▶ _What you will do_
Please return only the lines from the one holding "(** A later state of the same dictionary. *)" through the one holding "Proof. split; [intros", exactly as they appear in the records below, both ends included.

Stored data entries:
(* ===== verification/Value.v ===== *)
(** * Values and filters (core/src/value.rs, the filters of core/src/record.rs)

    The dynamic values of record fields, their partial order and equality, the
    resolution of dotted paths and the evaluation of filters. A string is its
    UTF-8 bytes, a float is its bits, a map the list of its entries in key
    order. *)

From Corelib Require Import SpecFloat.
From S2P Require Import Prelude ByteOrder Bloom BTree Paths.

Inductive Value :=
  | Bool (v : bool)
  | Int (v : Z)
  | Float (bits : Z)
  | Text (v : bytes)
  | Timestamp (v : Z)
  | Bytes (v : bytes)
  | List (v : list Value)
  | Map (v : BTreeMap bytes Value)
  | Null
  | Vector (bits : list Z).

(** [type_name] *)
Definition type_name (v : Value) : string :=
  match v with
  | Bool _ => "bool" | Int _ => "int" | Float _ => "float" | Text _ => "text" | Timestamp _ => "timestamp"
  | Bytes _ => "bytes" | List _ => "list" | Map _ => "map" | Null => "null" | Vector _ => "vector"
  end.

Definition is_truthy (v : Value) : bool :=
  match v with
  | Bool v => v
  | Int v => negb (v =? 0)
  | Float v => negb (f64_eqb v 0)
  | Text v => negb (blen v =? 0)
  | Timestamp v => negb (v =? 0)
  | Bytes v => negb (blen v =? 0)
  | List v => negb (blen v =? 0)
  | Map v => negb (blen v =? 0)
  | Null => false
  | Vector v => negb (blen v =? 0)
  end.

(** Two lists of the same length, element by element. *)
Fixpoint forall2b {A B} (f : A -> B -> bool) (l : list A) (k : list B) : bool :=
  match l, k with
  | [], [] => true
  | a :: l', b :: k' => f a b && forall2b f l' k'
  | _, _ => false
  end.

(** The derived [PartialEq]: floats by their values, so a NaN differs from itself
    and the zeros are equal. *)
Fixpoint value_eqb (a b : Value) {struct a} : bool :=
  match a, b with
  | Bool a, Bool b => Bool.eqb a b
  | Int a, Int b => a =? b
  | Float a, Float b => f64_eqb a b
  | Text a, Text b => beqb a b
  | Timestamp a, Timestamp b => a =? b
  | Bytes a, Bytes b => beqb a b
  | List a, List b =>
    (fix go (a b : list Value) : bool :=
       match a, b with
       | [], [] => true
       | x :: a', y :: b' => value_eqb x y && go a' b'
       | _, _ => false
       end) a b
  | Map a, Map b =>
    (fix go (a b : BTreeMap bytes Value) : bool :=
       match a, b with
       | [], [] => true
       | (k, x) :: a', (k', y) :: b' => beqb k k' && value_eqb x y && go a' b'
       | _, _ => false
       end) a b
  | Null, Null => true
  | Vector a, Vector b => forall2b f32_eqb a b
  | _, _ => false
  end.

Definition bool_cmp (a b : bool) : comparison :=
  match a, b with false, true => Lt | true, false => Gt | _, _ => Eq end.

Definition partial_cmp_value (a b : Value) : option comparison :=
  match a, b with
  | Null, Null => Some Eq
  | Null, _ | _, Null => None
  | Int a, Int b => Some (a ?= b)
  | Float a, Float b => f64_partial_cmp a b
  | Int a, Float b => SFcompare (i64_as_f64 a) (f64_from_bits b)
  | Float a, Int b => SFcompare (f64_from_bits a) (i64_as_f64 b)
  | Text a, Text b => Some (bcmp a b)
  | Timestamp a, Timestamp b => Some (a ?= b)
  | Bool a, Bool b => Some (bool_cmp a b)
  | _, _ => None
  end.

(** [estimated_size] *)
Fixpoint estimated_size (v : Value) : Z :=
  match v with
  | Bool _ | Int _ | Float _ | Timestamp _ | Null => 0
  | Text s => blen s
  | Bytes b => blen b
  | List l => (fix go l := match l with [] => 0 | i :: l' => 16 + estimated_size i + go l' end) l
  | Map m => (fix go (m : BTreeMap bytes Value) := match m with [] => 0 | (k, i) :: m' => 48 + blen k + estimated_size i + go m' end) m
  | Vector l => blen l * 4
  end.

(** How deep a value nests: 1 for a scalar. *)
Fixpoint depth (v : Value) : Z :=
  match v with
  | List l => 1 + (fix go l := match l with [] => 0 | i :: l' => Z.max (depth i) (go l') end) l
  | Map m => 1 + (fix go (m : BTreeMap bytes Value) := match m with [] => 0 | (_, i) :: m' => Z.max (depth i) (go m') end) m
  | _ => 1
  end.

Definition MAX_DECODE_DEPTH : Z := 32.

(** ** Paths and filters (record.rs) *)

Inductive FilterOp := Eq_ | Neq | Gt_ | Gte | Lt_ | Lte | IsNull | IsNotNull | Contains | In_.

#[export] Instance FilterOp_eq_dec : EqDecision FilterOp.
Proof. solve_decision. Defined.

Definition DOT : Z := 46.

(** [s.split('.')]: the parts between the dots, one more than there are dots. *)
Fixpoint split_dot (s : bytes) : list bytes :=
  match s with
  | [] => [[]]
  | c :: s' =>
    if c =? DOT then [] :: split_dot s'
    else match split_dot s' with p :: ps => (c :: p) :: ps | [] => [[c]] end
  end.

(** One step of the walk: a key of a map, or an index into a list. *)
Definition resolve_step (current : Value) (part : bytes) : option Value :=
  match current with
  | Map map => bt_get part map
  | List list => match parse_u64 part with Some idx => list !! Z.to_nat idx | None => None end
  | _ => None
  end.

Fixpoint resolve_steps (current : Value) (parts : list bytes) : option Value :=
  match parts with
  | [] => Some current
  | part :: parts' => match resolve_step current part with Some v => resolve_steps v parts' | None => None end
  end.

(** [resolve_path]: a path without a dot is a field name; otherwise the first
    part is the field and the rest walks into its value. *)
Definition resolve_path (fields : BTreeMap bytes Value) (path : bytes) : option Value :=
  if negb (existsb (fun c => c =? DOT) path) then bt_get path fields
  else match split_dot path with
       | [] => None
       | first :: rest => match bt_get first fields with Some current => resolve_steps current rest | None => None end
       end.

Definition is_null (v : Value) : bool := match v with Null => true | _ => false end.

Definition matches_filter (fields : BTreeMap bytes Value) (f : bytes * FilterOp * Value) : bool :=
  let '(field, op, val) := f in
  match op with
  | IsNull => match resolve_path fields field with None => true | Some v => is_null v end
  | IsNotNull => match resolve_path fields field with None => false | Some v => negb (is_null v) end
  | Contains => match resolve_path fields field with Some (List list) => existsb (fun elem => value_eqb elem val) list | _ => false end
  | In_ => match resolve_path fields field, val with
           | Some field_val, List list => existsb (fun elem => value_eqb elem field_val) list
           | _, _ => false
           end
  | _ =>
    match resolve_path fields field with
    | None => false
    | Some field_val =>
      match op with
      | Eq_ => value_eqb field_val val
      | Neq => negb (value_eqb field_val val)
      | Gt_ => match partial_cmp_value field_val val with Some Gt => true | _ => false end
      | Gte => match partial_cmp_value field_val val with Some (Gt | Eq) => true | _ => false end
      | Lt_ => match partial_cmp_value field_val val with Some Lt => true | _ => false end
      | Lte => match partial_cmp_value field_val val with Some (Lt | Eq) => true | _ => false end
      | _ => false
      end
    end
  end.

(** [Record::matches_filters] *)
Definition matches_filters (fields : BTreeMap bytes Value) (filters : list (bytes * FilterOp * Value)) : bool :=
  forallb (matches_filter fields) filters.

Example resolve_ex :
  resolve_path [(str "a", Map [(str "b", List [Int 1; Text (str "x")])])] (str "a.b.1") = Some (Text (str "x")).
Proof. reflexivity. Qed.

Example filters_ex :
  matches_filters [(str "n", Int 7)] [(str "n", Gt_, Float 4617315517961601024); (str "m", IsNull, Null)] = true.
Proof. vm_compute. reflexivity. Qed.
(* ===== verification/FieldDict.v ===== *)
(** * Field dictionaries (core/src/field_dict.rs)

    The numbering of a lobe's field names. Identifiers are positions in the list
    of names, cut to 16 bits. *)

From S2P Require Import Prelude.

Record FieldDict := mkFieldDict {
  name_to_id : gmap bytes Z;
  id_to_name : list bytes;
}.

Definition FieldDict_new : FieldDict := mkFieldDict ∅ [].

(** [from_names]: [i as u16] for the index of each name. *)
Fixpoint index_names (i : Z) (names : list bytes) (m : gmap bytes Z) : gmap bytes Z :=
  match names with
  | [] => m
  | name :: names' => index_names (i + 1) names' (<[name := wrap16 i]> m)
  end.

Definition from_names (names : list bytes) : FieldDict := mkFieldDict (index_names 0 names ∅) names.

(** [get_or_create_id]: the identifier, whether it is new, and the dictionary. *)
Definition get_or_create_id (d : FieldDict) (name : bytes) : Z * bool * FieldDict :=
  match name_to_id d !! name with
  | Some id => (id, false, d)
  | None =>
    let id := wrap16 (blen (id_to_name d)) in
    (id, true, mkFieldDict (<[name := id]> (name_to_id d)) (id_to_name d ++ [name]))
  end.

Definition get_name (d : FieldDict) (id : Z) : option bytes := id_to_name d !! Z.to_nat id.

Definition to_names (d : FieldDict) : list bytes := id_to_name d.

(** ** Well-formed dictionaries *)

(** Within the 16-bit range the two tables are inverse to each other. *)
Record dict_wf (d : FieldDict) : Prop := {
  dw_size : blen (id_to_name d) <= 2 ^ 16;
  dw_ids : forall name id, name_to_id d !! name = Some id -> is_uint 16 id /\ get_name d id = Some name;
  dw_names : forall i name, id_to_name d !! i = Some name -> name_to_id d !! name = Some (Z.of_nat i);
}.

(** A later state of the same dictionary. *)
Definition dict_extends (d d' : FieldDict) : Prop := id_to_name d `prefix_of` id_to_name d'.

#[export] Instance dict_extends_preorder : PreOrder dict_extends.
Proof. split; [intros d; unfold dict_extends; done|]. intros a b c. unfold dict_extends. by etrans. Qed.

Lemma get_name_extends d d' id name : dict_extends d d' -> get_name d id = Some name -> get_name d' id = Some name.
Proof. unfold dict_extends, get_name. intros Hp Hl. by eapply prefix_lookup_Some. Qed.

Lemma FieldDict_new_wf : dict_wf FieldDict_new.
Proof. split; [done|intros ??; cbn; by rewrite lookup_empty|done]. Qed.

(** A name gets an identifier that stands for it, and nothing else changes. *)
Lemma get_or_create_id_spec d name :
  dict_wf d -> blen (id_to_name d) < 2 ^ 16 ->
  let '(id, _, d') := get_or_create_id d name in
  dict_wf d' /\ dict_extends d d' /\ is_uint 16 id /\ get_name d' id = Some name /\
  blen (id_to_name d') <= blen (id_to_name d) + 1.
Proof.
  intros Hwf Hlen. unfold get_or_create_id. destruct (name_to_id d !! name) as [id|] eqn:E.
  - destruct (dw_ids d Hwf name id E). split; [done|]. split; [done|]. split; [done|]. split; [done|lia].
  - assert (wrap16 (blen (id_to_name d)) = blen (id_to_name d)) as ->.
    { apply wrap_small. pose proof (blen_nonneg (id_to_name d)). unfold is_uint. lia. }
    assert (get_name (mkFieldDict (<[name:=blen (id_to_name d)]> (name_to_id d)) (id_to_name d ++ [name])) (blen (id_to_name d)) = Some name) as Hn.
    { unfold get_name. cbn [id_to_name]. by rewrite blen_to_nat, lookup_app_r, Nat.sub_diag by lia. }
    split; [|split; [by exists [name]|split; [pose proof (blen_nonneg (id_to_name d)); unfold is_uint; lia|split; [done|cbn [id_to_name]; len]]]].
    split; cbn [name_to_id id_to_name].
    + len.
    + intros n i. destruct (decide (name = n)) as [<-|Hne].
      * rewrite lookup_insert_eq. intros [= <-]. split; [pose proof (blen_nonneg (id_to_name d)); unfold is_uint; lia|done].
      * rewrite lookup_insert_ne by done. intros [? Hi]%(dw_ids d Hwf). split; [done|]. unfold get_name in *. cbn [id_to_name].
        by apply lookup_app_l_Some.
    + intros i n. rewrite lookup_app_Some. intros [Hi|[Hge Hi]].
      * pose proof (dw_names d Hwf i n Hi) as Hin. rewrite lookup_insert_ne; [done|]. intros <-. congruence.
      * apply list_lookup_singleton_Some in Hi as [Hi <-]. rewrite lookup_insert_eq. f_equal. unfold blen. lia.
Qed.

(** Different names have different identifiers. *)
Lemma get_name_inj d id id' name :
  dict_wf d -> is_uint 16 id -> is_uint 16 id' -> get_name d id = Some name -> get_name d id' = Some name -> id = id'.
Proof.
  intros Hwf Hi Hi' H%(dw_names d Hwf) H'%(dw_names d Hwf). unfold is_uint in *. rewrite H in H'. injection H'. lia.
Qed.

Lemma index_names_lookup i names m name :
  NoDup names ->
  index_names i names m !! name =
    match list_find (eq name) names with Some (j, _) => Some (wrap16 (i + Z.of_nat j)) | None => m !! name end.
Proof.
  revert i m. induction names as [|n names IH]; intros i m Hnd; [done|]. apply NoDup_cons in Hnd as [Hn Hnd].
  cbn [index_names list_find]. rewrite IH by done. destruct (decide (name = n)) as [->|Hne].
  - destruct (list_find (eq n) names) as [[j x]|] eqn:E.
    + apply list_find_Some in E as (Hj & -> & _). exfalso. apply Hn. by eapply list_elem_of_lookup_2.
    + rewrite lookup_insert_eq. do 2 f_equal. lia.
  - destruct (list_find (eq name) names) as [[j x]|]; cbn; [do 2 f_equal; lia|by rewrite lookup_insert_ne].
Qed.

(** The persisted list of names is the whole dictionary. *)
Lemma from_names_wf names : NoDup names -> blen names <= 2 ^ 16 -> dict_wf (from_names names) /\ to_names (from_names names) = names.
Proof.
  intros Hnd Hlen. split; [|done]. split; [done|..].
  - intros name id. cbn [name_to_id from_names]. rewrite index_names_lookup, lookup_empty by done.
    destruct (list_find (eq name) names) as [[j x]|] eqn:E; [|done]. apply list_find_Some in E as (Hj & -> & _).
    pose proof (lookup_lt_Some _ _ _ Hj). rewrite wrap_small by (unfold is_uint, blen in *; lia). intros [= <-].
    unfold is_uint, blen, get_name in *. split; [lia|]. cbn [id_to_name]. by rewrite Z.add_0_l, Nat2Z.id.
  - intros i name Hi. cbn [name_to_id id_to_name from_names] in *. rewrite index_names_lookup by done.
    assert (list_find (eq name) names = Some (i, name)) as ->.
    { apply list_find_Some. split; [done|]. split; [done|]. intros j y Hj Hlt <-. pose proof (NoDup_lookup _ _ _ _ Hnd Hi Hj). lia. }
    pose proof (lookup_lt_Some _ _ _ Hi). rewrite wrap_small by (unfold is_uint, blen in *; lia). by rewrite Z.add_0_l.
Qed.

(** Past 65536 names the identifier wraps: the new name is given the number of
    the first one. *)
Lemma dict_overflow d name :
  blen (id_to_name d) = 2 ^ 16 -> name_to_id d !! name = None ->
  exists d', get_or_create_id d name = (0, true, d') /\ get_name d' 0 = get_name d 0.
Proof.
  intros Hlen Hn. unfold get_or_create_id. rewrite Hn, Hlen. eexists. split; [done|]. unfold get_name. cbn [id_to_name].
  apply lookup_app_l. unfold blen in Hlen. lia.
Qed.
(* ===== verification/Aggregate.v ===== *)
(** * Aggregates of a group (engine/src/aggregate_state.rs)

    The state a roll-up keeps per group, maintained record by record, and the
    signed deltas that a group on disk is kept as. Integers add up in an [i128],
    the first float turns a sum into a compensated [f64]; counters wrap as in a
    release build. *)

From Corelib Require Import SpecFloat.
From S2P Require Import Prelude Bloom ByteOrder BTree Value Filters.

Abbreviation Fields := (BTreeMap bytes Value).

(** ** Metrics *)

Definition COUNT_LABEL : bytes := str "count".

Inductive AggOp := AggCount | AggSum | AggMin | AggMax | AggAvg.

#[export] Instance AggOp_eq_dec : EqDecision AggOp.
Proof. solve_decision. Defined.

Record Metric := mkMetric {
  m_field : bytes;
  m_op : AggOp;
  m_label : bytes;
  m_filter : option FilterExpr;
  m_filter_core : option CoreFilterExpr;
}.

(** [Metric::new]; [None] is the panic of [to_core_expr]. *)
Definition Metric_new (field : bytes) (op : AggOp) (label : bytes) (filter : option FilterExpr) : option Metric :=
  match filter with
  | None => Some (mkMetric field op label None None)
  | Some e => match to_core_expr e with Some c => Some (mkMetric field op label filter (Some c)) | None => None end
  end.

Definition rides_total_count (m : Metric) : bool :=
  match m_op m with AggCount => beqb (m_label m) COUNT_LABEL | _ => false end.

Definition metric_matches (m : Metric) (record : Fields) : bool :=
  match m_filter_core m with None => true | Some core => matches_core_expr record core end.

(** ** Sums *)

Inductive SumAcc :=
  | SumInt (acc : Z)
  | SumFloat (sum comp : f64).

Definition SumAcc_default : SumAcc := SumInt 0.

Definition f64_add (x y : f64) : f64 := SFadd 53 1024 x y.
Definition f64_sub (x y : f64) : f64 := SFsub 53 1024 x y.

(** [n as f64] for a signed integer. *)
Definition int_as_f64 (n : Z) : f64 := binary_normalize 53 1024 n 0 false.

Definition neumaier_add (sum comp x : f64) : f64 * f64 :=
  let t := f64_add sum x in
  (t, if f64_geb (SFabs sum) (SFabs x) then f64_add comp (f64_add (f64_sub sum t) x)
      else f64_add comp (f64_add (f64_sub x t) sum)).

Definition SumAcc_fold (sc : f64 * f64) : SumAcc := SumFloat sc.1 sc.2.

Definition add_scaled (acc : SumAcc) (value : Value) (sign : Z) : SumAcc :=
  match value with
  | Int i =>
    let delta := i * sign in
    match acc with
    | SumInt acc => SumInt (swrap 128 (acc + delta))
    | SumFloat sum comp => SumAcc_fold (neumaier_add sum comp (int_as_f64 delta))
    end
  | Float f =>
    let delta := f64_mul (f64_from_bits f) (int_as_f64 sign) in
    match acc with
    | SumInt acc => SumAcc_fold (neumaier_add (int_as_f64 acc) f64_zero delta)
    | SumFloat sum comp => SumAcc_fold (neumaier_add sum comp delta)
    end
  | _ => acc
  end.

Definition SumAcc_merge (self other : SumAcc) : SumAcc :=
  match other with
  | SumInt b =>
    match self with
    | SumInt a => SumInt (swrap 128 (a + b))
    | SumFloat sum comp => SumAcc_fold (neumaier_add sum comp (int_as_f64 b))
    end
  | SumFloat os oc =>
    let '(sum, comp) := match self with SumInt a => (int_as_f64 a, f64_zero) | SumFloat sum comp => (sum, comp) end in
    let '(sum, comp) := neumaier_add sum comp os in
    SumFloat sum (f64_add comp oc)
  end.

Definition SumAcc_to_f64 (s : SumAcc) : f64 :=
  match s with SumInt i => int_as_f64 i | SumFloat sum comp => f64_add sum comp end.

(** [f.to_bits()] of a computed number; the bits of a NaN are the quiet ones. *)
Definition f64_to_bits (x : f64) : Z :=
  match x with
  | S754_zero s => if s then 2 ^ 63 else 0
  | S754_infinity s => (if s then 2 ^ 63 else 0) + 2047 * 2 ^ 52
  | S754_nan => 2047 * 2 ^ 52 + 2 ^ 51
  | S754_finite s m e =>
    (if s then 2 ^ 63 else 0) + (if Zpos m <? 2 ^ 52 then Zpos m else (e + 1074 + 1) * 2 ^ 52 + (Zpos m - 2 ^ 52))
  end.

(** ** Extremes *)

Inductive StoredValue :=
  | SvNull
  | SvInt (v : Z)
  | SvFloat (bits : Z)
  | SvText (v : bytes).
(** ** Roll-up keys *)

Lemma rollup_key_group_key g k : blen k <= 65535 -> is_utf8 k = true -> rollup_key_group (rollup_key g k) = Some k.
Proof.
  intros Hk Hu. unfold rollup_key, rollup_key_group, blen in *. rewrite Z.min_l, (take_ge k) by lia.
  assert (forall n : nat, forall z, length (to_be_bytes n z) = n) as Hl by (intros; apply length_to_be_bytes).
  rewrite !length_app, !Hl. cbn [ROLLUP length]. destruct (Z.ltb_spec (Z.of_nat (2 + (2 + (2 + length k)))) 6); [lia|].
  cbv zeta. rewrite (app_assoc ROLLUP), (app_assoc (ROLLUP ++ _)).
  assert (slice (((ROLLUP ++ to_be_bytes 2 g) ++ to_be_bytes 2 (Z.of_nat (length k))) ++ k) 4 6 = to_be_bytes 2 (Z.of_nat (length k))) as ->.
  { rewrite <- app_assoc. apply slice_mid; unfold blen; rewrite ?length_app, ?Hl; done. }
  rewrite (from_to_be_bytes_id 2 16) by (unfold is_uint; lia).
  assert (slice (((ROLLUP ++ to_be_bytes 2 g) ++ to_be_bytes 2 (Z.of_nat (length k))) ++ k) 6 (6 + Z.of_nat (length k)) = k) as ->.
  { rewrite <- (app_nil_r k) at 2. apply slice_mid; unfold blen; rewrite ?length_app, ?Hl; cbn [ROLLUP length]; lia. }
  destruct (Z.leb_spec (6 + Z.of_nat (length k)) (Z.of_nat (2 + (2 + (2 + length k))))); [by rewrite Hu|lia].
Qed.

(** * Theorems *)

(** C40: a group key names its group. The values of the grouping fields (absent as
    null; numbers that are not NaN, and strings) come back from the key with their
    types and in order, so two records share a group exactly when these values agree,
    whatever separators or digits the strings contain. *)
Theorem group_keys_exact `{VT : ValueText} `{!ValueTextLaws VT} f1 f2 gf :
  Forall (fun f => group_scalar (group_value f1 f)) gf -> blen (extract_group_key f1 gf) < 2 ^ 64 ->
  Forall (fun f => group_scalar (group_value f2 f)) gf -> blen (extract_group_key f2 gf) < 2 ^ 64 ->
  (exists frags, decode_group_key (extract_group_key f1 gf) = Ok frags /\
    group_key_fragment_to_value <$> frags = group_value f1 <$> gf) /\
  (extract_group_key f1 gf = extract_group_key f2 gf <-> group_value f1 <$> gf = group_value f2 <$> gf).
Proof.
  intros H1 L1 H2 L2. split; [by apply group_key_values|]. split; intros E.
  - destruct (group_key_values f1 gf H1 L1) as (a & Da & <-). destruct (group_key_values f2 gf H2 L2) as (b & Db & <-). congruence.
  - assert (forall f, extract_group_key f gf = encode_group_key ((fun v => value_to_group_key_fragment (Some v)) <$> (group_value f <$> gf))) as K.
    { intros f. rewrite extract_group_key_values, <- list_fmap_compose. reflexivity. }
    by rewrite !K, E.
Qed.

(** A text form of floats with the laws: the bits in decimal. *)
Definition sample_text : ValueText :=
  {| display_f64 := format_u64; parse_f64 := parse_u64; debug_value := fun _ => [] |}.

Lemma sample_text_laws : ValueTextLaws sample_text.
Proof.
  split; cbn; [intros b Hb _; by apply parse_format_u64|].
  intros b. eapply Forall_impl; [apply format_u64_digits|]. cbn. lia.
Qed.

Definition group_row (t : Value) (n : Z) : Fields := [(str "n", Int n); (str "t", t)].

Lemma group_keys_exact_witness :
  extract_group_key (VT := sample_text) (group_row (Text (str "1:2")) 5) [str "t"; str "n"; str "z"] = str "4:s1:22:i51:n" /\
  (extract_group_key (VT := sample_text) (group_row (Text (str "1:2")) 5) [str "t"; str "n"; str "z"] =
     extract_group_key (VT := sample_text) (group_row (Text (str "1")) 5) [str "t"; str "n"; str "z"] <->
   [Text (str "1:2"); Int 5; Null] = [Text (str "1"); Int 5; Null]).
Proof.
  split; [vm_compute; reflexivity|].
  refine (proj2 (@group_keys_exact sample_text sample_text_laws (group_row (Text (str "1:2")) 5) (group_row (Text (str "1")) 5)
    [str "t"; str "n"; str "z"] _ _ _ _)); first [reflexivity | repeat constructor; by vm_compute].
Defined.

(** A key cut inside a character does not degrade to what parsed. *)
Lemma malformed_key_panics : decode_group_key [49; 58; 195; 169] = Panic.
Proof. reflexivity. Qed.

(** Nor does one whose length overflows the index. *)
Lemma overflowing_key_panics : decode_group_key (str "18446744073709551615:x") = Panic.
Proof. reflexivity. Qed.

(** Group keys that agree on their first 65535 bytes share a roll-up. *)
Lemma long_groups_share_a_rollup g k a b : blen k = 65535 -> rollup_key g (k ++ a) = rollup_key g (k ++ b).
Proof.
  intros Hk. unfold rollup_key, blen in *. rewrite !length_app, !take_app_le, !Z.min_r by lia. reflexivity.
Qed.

▶ _Answer for this exercise_
(** A later state of the same dictionary. *)
Definition dict_extends (d d' : FieldDict) : Prop := id_to_name d `prefix_of` id_to_name d'.

#[export] Instance dict_extends_preorder : PreOrder dict_extends.
Proof. split; [intros d; unfold dict_extends; done|]. intros a b c. unfold dict_extends. by etrans. Qed.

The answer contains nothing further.